▶ DIRECTIONS FOR THIS TASK
Using the listing below, print exactly everything from the line with "(fun x => k))" down to the line with "Definition toGrams (q", both included, and nothing more.

▶ LISTED RECORDS
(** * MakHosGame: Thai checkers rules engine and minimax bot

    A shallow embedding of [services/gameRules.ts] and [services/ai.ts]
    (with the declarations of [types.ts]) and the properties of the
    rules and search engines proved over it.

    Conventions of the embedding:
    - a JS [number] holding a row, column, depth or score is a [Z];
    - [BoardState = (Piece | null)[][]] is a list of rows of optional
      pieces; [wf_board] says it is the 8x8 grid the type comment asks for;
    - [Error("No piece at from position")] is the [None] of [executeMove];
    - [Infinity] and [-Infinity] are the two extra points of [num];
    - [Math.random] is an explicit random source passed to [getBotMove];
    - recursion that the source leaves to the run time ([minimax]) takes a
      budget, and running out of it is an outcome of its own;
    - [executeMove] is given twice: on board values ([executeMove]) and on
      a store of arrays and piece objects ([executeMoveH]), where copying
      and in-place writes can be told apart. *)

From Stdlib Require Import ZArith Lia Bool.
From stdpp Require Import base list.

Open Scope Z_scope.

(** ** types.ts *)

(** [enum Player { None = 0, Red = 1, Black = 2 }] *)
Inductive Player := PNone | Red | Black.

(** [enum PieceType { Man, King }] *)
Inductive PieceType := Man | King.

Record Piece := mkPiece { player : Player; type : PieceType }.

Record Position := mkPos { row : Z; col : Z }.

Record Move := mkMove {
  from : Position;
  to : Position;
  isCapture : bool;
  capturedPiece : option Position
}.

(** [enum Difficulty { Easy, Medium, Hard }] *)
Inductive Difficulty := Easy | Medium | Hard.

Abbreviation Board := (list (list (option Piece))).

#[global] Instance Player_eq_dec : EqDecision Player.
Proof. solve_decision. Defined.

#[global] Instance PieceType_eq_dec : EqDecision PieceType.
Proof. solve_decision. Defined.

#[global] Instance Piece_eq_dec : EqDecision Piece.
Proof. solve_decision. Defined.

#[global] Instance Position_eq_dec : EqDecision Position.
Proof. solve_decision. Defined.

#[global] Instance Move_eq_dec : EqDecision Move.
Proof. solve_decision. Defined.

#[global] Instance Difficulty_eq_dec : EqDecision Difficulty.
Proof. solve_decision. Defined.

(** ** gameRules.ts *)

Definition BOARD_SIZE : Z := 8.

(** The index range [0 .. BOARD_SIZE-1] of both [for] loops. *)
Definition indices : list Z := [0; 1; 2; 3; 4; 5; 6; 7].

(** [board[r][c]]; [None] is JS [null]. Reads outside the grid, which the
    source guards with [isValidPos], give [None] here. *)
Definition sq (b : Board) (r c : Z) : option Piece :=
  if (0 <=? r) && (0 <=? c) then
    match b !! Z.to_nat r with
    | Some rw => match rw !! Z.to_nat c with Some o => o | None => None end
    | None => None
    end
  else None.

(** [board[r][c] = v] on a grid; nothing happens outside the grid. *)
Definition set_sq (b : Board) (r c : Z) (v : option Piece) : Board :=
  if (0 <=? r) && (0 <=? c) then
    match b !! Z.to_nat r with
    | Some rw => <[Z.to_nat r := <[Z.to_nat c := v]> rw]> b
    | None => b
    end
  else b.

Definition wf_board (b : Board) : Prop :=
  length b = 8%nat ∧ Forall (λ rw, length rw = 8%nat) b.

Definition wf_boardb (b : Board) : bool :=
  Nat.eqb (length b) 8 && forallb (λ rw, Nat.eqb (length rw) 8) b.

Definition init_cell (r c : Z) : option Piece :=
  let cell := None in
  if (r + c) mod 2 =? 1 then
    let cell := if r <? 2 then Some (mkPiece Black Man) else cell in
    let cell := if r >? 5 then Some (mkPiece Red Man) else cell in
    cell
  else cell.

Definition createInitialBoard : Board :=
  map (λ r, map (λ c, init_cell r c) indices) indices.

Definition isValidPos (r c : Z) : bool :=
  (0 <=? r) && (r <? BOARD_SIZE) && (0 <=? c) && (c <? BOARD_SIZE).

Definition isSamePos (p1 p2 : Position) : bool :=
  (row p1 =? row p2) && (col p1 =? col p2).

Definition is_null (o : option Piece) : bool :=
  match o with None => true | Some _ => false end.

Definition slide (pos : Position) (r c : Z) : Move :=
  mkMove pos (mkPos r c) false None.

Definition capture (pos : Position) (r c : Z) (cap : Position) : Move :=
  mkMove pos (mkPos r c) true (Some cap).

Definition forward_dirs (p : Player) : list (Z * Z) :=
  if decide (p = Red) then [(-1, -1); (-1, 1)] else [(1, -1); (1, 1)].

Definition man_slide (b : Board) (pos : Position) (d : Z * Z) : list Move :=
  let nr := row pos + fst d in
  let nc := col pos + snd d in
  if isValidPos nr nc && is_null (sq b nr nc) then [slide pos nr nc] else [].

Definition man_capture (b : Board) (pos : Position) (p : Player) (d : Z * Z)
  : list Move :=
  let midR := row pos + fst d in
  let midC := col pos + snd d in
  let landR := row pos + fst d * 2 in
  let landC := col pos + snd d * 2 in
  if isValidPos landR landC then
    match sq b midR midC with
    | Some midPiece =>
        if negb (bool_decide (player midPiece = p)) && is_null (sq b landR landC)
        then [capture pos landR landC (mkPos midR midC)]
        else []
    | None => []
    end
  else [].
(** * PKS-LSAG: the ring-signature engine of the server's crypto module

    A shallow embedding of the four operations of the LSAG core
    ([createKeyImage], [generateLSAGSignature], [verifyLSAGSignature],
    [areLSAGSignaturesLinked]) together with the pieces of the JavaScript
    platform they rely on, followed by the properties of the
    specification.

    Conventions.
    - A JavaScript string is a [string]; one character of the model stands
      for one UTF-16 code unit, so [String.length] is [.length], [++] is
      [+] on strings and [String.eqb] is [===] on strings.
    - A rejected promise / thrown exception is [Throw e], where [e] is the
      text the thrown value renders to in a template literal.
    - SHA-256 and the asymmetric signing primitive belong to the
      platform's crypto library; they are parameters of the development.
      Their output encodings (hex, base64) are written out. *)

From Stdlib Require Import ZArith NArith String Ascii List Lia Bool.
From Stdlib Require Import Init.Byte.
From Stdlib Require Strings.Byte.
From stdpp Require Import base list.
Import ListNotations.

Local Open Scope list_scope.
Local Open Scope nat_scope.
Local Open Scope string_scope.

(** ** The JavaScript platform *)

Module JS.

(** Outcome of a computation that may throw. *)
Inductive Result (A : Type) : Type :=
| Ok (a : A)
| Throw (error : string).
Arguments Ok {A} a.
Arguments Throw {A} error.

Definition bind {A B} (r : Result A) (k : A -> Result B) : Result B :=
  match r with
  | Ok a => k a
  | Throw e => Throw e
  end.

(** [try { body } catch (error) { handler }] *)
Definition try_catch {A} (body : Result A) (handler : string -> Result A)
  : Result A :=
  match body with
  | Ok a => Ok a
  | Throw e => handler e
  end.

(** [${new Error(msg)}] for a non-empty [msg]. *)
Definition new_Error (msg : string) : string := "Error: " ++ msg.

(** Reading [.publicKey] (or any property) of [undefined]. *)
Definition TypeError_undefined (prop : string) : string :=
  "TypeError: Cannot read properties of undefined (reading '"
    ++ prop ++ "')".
==
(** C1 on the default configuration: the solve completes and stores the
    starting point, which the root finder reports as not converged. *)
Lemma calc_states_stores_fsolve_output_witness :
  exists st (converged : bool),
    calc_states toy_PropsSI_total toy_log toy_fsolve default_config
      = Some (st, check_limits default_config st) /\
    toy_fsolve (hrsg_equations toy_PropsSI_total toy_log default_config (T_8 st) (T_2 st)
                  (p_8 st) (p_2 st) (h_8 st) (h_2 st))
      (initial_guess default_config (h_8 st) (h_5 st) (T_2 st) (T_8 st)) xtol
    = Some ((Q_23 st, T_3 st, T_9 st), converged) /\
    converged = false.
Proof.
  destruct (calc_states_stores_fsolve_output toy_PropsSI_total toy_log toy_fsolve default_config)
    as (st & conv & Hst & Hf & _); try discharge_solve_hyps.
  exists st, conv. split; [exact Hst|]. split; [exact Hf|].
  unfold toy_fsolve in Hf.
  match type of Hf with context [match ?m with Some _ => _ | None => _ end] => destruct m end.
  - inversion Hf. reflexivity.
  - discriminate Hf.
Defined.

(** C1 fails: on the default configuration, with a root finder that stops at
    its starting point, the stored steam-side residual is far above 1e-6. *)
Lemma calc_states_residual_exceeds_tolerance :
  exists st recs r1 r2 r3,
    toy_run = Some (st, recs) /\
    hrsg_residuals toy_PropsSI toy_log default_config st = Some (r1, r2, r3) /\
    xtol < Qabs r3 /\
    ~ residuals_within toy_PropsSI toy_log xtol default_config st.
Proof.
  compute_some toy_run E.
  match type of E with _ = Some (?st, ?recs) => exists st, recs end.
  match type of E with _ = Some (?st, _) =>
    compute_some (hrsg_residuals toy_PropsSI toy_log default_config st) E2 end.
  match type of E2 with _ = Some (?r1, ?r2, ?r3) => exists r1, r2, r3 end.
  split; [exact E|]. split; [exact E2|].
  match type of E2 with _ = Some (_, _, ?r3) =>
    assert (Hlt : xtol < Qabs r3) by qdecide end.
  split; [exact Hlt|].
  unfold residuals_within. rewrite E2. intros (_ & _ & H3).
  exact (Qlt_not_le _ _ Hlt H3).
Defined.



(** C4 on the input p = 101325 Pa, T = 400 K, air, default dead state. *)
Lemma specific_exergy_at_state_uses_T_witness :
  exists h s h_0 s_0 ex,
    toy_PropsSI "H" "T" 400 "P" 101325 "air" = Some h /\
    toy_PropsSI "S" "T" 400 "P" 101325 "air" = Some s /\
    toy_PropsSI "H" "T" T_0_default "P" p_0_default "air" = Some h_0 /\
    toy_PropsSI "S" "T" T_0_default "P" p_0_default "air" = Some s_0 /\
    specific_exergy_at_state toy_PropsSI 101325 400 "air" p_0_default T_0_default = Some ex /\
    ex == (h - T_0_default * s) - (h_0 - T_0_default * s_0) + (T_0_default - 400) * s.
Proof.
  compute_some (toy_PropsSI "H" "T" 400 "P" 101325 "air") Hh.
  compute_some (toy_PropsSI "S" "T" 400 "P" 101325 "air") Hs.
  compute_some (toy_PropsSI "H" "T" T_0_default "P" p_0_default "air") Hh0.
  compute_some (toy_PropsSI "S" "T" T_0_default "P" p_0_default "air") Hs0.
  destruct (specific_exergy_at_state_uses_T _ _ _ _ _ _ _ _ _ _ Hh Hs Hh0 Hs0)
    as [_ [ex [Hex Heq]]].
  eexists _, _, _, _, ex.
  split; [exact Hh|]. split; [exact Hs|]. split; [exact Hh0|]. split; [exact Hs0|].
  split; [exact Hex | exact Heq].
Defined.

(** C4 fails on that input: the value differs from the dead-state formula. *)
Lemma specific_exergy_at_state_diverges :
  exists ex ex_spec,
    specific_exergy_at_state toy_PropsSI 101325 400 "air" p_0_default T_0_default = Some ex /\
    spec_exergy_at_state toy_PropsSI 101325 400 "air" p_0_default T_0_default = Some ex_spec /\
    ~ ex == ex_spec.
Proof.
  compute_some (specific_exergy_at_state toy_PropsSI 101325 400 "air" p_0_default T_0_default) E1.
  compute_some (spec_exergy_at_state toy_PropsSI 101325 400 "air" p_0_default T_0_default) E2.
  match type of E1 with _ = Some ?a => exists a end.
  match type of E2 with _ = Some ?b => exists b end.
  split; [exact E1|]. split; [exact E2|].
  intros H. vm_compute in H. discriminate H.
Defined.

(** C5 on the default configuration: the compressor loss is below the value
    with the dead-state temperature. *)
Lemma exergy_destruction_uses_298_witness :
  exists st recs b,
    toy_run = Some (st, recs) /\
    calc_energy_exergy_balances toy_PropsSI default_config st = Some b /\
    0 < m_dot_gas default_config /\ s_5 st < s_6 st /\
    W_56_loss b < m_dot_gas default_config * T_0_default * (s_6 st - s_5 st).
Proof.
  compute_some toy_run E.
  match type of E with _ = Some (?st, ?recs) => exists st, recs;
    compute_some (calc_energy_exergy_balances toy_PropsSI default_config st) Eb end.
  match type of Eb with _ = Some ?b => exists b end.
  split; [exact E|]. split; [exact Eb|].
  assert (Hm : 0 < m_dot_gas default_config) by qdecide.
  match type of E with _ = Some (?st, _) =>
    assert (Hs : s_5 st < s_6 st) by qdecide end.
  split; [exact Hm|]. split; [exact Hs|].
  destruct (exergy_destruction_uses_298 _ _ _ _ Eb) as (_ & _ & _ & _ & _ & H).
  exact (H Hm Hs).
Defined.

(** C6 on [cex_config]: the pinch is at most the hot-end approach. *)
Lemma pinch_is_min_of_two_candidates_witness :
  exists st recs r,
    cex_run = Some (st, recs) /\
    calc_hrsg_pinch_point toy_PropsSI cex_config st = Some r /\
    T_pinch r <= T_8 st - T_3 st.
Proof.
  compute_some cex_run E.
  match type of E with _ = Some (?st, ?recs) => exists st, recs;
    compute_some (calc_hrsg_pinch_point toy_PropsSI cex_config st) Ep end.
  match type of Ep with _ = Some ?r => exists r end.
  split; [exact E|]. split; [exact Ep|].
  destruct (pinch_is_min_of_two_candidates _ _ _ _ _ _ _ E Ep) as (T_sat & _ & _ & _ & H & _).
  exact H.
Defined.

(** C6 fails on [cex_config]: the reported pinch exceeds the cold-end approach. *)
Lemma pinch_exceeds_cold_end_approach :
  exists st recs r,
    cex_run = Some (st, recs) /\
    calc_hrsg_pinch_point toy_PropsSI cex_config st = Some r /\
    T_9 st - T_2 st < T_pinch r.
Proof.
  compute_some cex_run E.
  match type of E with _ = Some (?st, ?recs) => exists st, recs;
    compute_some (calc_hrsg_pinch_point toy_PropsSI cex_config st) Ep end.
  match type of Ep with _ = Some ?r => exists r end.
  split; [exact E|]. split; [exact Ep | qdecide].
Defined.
...
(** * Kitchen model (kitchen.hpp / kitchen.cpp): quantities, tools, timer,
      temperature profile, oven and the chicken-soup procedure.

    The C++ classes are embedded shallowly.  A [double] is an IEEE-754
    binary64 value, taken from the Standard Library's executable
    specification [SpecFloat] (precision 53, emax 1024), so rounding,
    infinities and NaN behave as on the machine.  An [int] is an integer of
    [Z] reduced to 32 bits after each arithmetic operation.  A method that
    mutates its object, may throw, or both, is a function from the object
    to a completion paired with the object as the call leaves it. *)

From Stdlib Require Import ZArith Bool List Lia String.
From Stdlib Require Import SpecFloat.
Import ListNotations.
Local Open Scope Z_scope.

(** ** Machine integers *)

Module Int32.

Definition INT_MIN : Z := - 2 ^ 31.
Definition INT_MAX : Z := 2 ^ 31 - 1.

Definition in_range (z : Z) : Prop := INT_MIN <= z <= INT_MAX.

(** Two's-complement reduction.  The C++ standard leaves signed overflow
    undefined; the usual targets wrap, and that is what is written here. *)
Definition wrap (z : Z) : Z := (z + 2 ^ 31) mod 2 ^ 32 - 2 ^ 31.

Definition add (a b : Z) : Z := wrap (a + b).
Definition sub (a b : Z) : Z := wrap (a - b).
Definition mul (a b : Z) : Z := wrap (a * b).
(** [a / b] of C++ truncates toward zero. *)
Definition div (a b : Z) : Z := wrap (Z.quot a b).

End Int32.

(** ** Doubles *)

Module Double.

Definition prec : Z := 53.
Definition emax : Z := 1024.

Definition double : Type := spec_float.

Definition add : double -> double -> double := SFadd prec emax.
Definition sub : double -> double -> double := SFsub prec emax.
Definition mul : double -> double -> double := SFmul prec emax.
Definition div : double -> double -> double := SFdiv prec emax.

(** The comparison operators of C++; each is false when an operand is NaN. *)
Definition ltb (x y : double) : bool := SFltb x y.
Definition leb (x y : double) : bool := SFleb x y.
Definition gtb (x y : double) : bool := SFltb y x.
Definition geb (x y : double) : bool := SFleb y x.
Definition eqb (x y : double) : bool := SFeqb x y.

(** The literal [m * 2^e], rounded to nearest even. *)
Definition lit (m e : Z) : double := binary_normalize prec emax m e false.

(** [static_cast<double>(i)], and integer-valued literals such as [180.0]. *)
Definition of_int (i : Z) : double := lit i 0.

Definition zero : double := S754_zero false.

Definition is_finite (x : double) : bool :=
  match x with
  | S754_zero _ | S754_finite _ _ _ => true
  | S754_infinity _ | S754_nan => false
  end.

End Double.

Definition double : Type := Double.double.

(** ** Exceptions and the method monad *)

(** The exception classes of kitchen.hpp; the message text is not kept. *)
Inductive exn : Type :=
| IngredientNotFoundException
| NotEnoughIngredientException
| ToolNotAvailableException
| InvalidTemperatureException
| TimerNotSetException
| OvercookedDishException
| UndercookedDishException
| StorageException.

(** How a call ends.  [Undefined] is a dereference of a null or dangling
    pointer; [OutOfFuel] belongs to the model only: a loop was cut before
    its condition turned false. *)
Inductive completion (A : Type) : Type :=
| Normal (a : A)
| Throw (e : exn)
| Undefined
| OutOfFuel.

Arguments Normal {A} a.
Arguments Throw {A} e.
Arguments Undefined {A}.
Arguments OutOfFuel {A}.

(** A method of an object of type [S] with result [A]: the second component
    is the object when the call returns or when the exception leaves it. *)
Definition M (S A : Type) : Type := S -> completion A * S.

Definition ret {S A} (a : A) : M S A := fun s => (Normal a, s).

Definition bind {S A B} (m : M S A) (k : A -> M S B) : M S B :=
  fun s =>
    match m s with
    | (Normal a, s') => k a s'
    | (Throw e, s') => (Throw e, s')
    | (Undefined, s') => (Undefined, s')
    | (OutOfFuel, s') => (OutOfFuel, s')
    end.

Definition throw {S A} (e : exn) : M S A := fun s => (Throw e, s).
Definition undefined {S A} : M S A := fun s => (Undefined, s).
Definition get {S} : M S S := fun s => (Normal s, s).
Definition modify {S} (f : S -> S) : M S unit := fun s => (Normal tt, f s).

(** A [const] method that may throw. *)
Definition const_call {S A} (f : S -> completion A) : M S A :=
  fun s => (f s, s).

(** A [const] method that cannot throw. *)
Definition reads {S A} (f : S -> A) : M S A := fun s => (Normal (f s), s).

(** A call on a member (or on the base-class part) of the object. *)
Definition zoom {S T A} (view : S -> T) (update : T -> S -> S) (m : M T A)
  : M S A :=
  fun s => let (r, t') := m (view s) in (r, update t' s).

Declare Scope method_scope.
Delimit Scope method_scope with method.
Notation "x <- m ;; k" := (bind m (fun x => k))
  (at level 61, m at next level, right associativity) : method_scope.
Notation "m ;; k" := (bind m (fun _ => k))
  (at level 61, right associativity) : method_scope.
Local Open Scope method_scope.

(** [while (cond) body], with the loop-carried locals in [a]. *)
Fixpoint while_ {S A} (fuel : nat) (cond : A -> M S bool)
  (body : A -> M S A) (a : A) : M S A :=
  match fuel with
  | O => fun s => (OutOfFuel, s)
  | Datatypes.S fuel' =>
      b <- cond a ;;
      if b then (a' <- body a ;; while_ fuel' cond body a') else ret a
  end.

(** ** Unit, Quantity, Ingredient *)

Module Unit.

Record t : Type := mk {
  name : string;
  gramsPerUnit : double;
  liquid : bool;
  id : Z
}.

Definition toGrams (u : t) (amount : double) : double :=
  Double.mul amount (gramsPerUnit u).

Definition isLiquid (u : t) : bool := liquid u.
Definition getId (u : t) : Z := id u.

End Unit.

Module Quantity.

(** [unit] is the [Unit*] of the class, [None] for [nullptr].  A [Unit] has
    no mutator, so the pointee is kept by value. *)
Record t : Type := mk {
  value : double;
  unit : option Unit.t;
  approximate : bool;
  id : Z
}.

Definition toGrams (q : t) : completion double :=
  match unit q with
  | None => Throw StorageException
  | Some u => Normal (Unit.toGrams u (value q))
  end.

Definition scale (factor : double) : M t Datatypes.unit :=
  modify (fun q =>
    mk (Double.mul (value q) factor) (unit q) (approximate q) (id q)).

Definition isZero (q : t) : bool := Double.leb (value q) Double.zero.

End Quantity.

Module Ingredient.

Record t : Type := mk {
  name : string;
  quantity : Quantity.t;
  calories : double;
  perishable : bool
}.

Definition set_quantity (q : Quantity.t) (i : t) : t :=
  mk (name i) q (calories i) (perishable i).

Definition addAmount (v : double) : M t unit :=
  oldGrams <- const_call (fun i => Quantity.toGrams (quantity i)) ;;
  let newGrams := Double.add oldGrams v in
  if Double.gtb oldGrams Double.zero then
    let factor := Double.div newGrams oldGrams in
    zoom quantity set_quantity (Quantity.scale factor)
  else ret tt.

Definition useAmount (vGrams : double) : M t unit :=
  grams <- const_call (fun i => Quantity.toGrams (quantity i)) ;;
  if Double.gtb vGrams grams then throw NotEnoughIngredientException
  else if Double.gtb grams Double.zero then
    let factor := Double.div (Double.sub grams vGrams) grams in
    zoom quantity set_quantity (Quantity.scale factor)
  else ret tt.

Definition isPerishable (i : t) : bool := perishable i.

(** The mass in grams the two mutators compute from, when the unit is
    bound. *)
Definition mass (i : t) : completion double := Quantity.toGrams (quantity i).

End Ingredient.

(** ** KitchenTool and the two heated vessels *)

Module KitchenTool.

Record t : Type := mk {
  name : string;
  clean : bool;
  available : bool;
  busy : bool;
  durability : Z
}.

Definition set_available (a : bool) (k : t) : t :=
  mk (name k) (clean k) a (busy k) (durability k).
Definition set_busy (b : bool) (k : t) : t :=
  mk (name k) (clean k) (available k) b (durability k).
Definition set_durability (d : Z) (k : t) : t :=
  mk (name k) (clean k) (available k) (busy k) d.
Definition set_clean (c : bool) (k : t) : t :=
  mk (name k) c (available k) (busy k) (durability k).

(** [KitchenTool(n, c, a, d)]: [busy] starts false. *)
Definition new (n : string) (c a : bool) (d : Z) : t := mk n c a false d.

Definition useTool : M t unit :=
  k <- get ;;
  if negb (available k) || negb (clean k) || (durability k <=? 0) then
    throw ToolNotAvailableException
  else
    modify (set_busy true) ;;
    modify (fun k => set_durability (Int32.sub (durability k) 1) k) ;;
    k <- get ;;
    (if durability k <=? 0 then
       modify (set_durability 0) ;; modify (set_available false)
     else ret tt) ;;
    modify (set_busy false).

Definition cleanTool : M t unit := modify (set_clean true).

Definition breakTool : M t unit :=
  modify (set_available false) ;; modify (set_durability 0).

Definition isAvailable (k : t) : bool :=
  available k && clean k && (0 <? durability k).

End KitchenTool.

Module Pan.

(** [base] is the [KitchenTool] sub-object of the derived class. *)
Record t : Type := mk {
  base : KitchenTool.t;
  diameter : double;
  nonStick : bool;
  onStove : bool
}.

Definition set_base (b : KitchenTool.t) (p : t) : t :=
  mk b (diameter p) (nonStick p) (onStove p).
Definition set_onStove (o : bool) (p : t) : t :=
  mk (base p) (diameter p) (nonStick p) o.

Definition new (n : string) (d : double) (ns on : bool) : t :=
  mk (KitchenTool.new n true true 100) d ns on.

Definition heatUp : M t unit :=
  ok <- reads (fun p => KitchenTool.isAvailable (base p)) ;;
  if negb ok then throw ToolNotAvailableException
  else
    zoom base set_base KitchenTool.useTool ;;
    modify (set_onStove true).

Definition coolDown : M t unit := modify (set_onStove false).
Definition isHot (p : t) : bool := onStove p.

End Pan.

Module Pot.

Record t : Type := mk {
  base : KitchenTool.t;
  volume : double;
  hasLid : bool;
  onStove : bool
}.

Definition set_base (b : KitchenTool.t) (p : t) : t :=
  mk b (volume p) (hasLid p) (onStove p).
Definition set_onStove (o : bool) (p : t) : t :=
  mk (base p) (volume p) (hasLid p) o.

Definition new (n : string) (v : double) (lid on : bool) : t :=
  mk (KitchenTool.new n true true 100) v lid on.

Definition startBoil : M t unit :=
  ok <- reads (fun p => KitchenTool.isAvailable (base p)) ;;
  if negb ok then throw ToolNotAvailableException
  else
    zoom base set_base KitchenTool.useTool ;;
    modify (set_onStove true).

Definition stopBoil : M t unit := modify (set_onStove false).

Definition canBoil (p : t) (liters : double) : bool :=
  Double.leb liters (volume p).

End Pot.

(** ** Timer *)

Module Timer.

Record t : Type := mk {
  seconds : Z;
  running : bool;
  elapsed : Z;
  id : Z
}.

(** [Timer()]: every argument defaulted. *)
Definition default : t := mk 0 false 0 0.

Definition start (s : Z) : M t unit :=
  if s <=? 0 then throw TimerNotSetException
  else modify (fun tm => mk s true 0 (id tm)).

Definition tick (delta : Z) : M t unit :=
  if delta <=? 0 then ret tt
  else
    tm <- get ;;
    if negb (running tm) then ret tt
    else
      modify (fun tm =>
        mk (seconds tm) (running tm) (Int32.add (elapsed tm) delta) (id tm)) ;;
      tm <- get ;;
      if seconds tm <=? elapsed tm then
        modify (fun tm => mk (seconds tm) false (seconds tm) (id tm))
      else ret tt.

▶ SOLUTION TO THIS EXERCISE
Notation "x <- m ;; k" := (bind m (fun x => k))
  (at level 61, m at next level, right associativity) : method_scope.
Notation "m ;; k" := (bind m (fun _ => k))
  (at level 61, right associativity) : method_scope.
Local Open Scope method_scope.

(** [while (cond) body], with the loop-carried locals in [a]. *)
Fixpoint while_ {S A} (fuel : nat) (cond : A -> M S bool)
  (body : A -> M S A) (a : A) : M S A :=
  match fuel with
  | O => fun s => (OutOfFuel, s)
  | Datatypes.S fuel' =>
      b <- cond a ;;
      if b then (a' <- body a ;; while_ fuel' cond body a') else ret a
  end.

(** ** Unit, Quantity, Ingredient *)

Module Unit.

Record t : Type := mk {
  name : string;
  gramsPerUnit : double;
  liquid : bool;
  id : Z
}.

Definition toGrams (u : t) (amount : double) : double :=
  Double.mul amount (gramsPerUnit u).

Definition isLiquid (u : t) : bool := liquid u.
Definition getId (u : t) : Z := id u.

End Unit.

Module Quantity.

(** [unit] is the [Unit*] of the class, [None] for [nullptr].  A [Unit] has
    no mutator, so the pointee is kept by value. *)
Record t : Type := mk {
  value : double;
  unit : option Unit.t;
  approximate : bool;
  id : Z
}.

Definition toGrams (q : t) : completion double :=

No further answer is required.